For years I’ve borrowed phrases from philosophers, athletes, and artists—discipline, isolation, self-denial—as if they held the secret to getting creative work done. And in many ways, they do. But they’ve always felt a little too heavy, too punishing. What I need isn’t austerity for its own sake, but rhythm. A pattern I can return to, day after day, season after season.

I call it Cadence.

Cadence, for me, is the balance between inputs and outputs, work and rest, rigour and release. It’s not about denying myself endlessly—it’s about choosing the right inputs (books that nourish, conversations that matter, tasks that move the dial) and maximising outputs (words on the page, swimmers coached, prints pulled, trees recorded).

Daily Cadence

At the smallest scale, Cadence is my golden hour during the day, sometimes a hour, today it was 90 minutes, maybe it’ll stretch to 3 hours. Often it happens in the early hours before the rest of the world wakes. This is when I isolate myself, cut away distractions, and focus on the one thing that matters—editing a chapter, drafting a blog, planning a large relief print. By mid-morning, I’ve already moved something meaningful forward.

Weekly Cadence

Across the week, Cadence means alternating between high-focus days and recovery days. I’m often at the swimming pool some early mornings and several evenings a week, so I plan around that reality. This week, exceptionally, I’m at the pool most mornings and evenings for 9 days straight. Coaching takes energy; Cadence demands that I also build in spaces to recharge—walking, reading, silence.

Monthly Cadence

Each month I step back and take stock.

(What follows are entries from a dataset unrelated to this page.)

(** * PixelMilk maintenance scripts: batch reporter and audio-list synchroniser

    A shallow embedding of [scripts/lyria-batches.py] and
    [scripts/sync-audio.py], with the properties of their observable
    behaviour.

    Conventions of the embedding:
    - a Python [str] is the [string] of its UTF-8 bytes; comparison of
      strings is the lexicographic order ([String.ltb]), which on UTF-8
      is the order of the code points;
    - a Python [int] is a [Z]; [len] is [Z.of_nat (length _)];
    - a [dict] is an association list in insertion order, with unique keys;
    - [print] appends one entry (the text before the line terminator) to
      the standard output, kept as a list of strings;
    - an operation that may raise returns a [result];
    - the synchroniser is modelled on a POSIX system ([os.linesep] is a
      line feed, [glob] is case sensitive), in two layers over one script
      body: the text layer [sync], whose state holds the text that
      [read()] returns and that [write()] receives, and the file layer
      [sync_on_disk], whose state holds the bytes of the file, with the
      UTF-8 decoding, the universal newlines and the truncation of
      [open(_, 'w')];
    - library calls follow CPython: [Path.glob], [Path.stem], [sorted],
      [re.sub] with its replacement templates (an unknown escape of a
      letter is an error, as since Python 3.7; a group name is read as
      since Python 3.12). *)

From Stdlib Require Import String Ascii List ZArith Lia Bool Arith.
From Stdlib Require Import Sorted Permutation QArith Qround DecimalString.
From Stdlib Require OrderedTypeEx.
Import ListNotations.

Local Open Scope list_scope.
Local Open Scope Z_scope.

Infix "+++" := String.append (right associativity, at level 60).

(** ** The Python fragment the two scripts use *)

Module Py.

Inductive exn : Type :=
| KeyError (key : string)
| ReError (msg : string)
| UnicodeDecodeError
| UnicodeEncodeError.

Inductive result (A : Type) : Type :=
| Ok (a : A)
| Raise (e : exn).
Arguments Ok {A} a.
Arguments Raise {A} e.

Definition len {A : Type} (l : list A) : Z := Z.of_nat (List.length l).

(** [str(n)] for an int. *)
Definition str (n : Z) : string := NilZero.string_of_int (Z.to_int n).

Definition nl : string := String "010"%char EmptyString.

(** ["c" * n] *)
Fixpoint repeat_str (c : string) (n : nat) : string :=
  match n with
  | O => EmptyString
  | S n' => c +++ repeat_str c n'
  end.

(** [range(start, stop, step)] for a positive step: CPython computes the
    number of elements as [(stop - start + step - 1) // step] when
    [start < stop], and 0 otherwise. *)
Definition range (start stop step : Z) : list Z :=
  let n := if start <? stop then (stop - start + step - 1) / step else 0 in
  map (fun k => start + Z.of_nat k * step) (seq 0 (Z.to_nat n)).

(** [l[i:j]]: each bound is taken from the end when negative and then
    clamped to [0, len l]. *)
Definition clamp_index {A : Type} (l : list A) (i : Z) : nat :=
  Z.to_nat (if i <? 0 then Z.max (i + len l) 0 else Z.min i (len l)).

Definition slice {A : Type} (l : list A) (i j : Z) : list A :=
  let lo := clamp_index l i in
  let hi := clamp_index l j in
  firstn (hi - lo) (skipn lo l).

(** [sorted(l, key=k)]: the keys are computed first, then the decorated
    list is sorted.  Python's sort is stable and compares keys with [<]
    only; the stable sort is written here as an insertion sort, which
    yields the same list. *)
Section Sorting.
Context {A K : Type} (lt : K -> K -> bool).

Fixpoint insert (x : K * A) (l : list (K * A)) : list (K * A) :=
  match l with
  | [] => [x]
  | y :: l' => if lt (fst y) (fst x) then y :: insert x l' else x :: y :: l'
  end.

Definition sort_decorated (l : list (K * A)) : list (K * A) :=
  fold_right insert [] l.

Definition sorted (key : A -> K) (l : list A) : list A :=
  map snd (sort_decorated (map (fun a => (key a, a)) l)).

(** The key function may raise: the first exception wins and no list
    is produced. *)
Fixpoint decorate (key : A -> result K) (l : list A) : result (list (K * A)) :=
  match l with
  | [] => Ok []
  | a :: l' =>
      match key a with
      | Raise e => Raise e
      | Ok k =>
          match decorate key l' with
          | Raise e => Raise e
          | Ok d => Ok ((k, a) :: d)
          end
      end
  end.

Definition sorted_r (key : A -> result K) (l : list A) : result (list A) :=
  match decorate key l with
  | Raise e => Raise e
  | Ok d => Ok (map snd (sort_decorated d))
  end.
End Sorting.

(** Insertion-ordered dictionaries with string keys. *)
Section Dict.
Context {V : Type}.

Definition dict : Type := list (string * V).

Definition items (d : dict) : list (string * V) := d.
Definition keys (d : dict) : list string := map fst d.

Fixpoint dict_get (d : dict) (k : string) : option V :=
  match d with
  | [] => None
  | (k', v) :: d' => if String.eqb k' k then Some v else dict_get d' k
  end.

(** [k in d] *)
Definition contains (d : dict) (k : string) : bool :=
  match dict_get d k with Some _ => true | None => false end.

(** [d[k]] *)
Definition getitem (d : dict) (k : string) : result V :=
  match dict_get d k with
  | Some v => Ok v
  | None => Raise (KeyError k)
  end.

(** [d.setdefault(k, dflt)]: a new key goes last. *)
Definition setdefault (d : dict) (k : string) (dflt : V) : dict :=
  if contains d k then d else d ++ [(k, dflt)].

(** Mutation of the value stored under [k] (the object returned by
    [setdefault] is the stored one, so changing it changes the
    dictionary's entry). *)
Fixpoint update (d : dict) (k : string) (f : V -> V) : dict :=
  match d with
  | [] => []
  | (k', v) :: d' =>
      if String.eqb k' k then (k', f v) :: d' else (k', v) :: update d' k f
  end.
End Dict.
Arguments dict V : clear implicits.

(** Statements of a script: they run in a state [St], print, and may
    raise; the state and the output reached at an exception are kept. *)
Section Statements.
Context {St : Type}.

Definition M (A : Type) : Type := St -> St * list string * result A.

Definition ret {A : Type} (a : A) : M A :=
  fun st => (st, [], Ok a).

Definition bind {A B : Type} (m : M A) (f : A -> M B) : M B :=
  fun st =>
    match m st with
    | (st', out, Raise e) => (st', out, Raise e)
    | (st', out, Ok a) =>
        match f a st' with
        | (st'', out', r) => (st'', out ++ out', r)
        end
    end.

Definition print (s : string) : M unit :=
  fun st => (st, [s], Ok tt).

Definition get_state : M St :=
  fun st => (st, [], Ok st).

Definition put_state (st' : St) : M unit :=
  fun _ => (st', [], Ok tt).

Definition lift {A : Type} (r : result A) : M A :=
  fun st => (st, [], r).

Fixpoint for_each {A : Type} (l : list A) (body : A -> M unit) : M unit :=
  match l with
  | [] => ret tt
  | a :: l' => bind (body a) (fun _ => for_each l' body)
  end.
End Statements.
Arguments M St A : clear implicits.

Declare Scope py_scope.
Delimit Scope py_scope with py.
Notation "x <- m ;; k" := (bind m (fun x => k))
  (at level 61, m at next level, right associativity) : py_scope.
Notation "m ;; k" := (bind m (fun _ => k))
  (at level 61, right associativity) : py_scope.

End Py.

Import Py.
Local Open Scope py_scope.


(** ** scripts/lyria-batches.py *)

Module LyriaBatches.

(** A track record of [soundtrack.json].  Every field is optional; a
    present [bpm] or [energy] is kept as the text Python displays for it. *)
Record info : Type := {
  playlist : option string;
  audioPrompt : option string;
  bpm : option string;
  energy : option string
}.

(** [info.get(field, dflt)] *)
Definition get (field : option string) (dflt : string) : string :=
  match field with
  | Some v => v
  | None => dflt
  end.

Definition track : Type := string * info.
Definition grouping : Type := dict (list track).

(** One turn of the loop [for pid, info in data.items()]. *)
Definition group_step (playlists : grouping) (item : track) : grouping :=
  let (pid, info) := item in
  let pl := get (playlist info) "Uncategorized" in
  update (setdefault playlists pl []) pl (fun tracks => tracks ++ [(pid, info)]).

(** The module-level [playlists], built from the loaded [data]. *)
Definition playlists (data : dict info) : grouping :=
  fold_left group_step (items data) [].

Definition dquote : string := String "034"%char EmptyString.

Definition summary_key (x : string * list track) : Z := - len (snd x).

Definition print_playlist_summary : M grouping unit :=
  print (repeat_str "=" 60) ;;
  print "AVAILABLE PLAYLISTS" ;;
  print (repeat_str "=" 60) ;;
  playlists <- get_state ;;
  for_each (sorted Z.ltb summary_key (items playlists)) (fun x =>
    let (pl, tracks) := x in
    let batches := (len tracks + 5) / 6 in
    print ("  " +++ pl +++ ": " +++ str (len tracks) +++ " tracks ("
           +++ str batches +++ " batches)")) ;;
  print EmptyString ;;
  print ("Usage: python scripts/lyria-batches.py " +++ dquote
         +++ "Playlist Name" +++ dquote).

Definition print_batch (playlist_name : string) : M grouping unit :=
  playlists <- get_state ;;
  if negb (contains playlists playlist_name) then
    print ("Playlist '" +++ playlist_name +++ "' not found.") ;;
    print_playlist_summary
  else
    tracks <- lift (getitem playlists playlist_name) ;;
    print (nl +++ repeat_str "=" 60) ;;
    print ("LYRIA BATCHES: " +++ playlist_name) ;;
    print (repeat_str "=" 60) ;;
    for_each (range 0 (len tracks) 6) (fun i =>
      let batch := slice tracks i (i + 6) in
      let batch_num := i / 6 + 1 in
      print (nl +++ "--- BATCH " +++ str batch_num +++ " ("
             +++ str (len batch) +++ " tracks) ---") ;;
      print EmptyString ;;
      print "Filenames (for export):" ;;
      for_each batch (fun t => let (pid, _) := t in
        print ("  " +++ pid +++ ".wav")) ;;
      print EmptyString ;;
      print "Audio prompts for Gemini/Lyria:" ;;
      print (repeat_str "-" 40) ;;
      for_each batch (fun t => let (pid, info) := t in
        let prompt := get (audioPrompt info) "No prompt" in
        let bpm := get (bpm info) "?" in
        let energy := get (energy info) "?" in
        print (nl +++ "[" +++ pid +++ "] (" +++ bpm +++ " BPM, "
               +++ energy +++ " energy)") ;;
        print ("  " +++ prompt)) ;;
      print EmptyString ;;
      print (repeat_str "=" 60)).

(** The key of [print_all_batches]: [-len(playlists[x])]. *)
Definition all_batches_key (playlists : grouping) (x : string) : result Z :=
  match getitem playlists x with
  | Ok tracks => Ok (- len tracks)
  | Raise e => Raise e
  end.

Definition print_all_batches : M grouping unit :=
  playlists <- get_state ;;
  order <- lift (sorted_r Z.ltb (all_batches_key playlists) (keys playlists)) ;;
  for_each order print_batch.

(** [main] with [argv = sys.argv[1:]]. *)
Definition main (argv : list string) : M grouping unit :=
  match argv with
  | [] => print_playlist_summary
  | a :: _ =>
      if String.eqb a "--all" then print_all_batches
      else print_batch (String.concat " " argv)
  end.

End LyriaBatches.


(** ** scripts/sync-audio.py *)

Module SyncAudio.

(** *** String primitives *)

(** [s.endswith(suffix)] *)
Fixpoint endswith (s suffix : string) : bool :=
  String.eqb s suffix ||
  match s with
  | EmptyString => false
  | String _ s' => endswith s' suffix
  end.

(** [s.rfind(c)]: the index of the last [c] in [s], or -1. *)
Fixpoint rfind (s : string) (c : ascii) : Z :=
  match s with
  | EmptyString => -1
  | String a s' =>
      let r := rfind s' c in
      if 0 <=? r then r + 1 else if Ascii.eqb a c then 0 else -1
  end.

(** [s] without the prefix [p], when it has it. *)
Fixpoint strip_prefix (p s : string) : option string :=
  match p, s with
  | EmptyString, _ => Some s
  | String a p', String b s' => if Ascii.eqb a b then strip_prefix p' s' else None
  | String _ _, EmptyString => None
  end.

(** The longest prefix of [s] without the character [c], and the rest. *)
Fixpoint span_not (c : ascii) (s : string) : string * string :=
  match s with
  | EmptyString => (EmptyString, EmptyString)
  | String a s' =>
      if Ascii.eqb a c then (EmptyString, s)
      else let (n, r) := span_not c s' in (String a n, r)
  end.

(** *** The directory scan *)

(** [Path.glob("*.wav")] over the entries of the directory: the entries
    whose name ends in [.wav] (a leading dot is not special for pathlib),
    in the order of the listing. *)
Definition glob_wav (entries : list string) : list string :=
  filter (fun name => endswith name ".wav") entries.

What outputs did I create? What noise crept into my inputs? Do I need to tighten discipline, or loosen it? Some months I’ll enforce more denial (less coffee, less screen-time). Other months, I’ll allow more flow and conversation.

Annual Cadence

September has always been my real New Year. Perhaps it’s the decades I’ve spent inside the cycle of formal education, or the rhythm of the swimming club with its galas and new squads. September is when change feels possible, when the year truly turns. For me, this is when I recommit to Cadence, when I reset my rhythm for the year ahead.

Why Cadence?

Because life isn’t a flat line of grind or a careless drift of impulses. It’s a rhythm. A stroke repeated across the pool. A press of the lino block onto paper. A season of work followed by a season of renewal.

I know all about flow from an enthusiasm for Mihaly Csikszentmihalyi. Being self-deprecating I want to maximise the outputs, hold back the verbal diarrhoea while limiting creative constipation! For this I have to manage the right kind and right amount of inputs. 

I’m learning to live to my own beat. My own Cadence.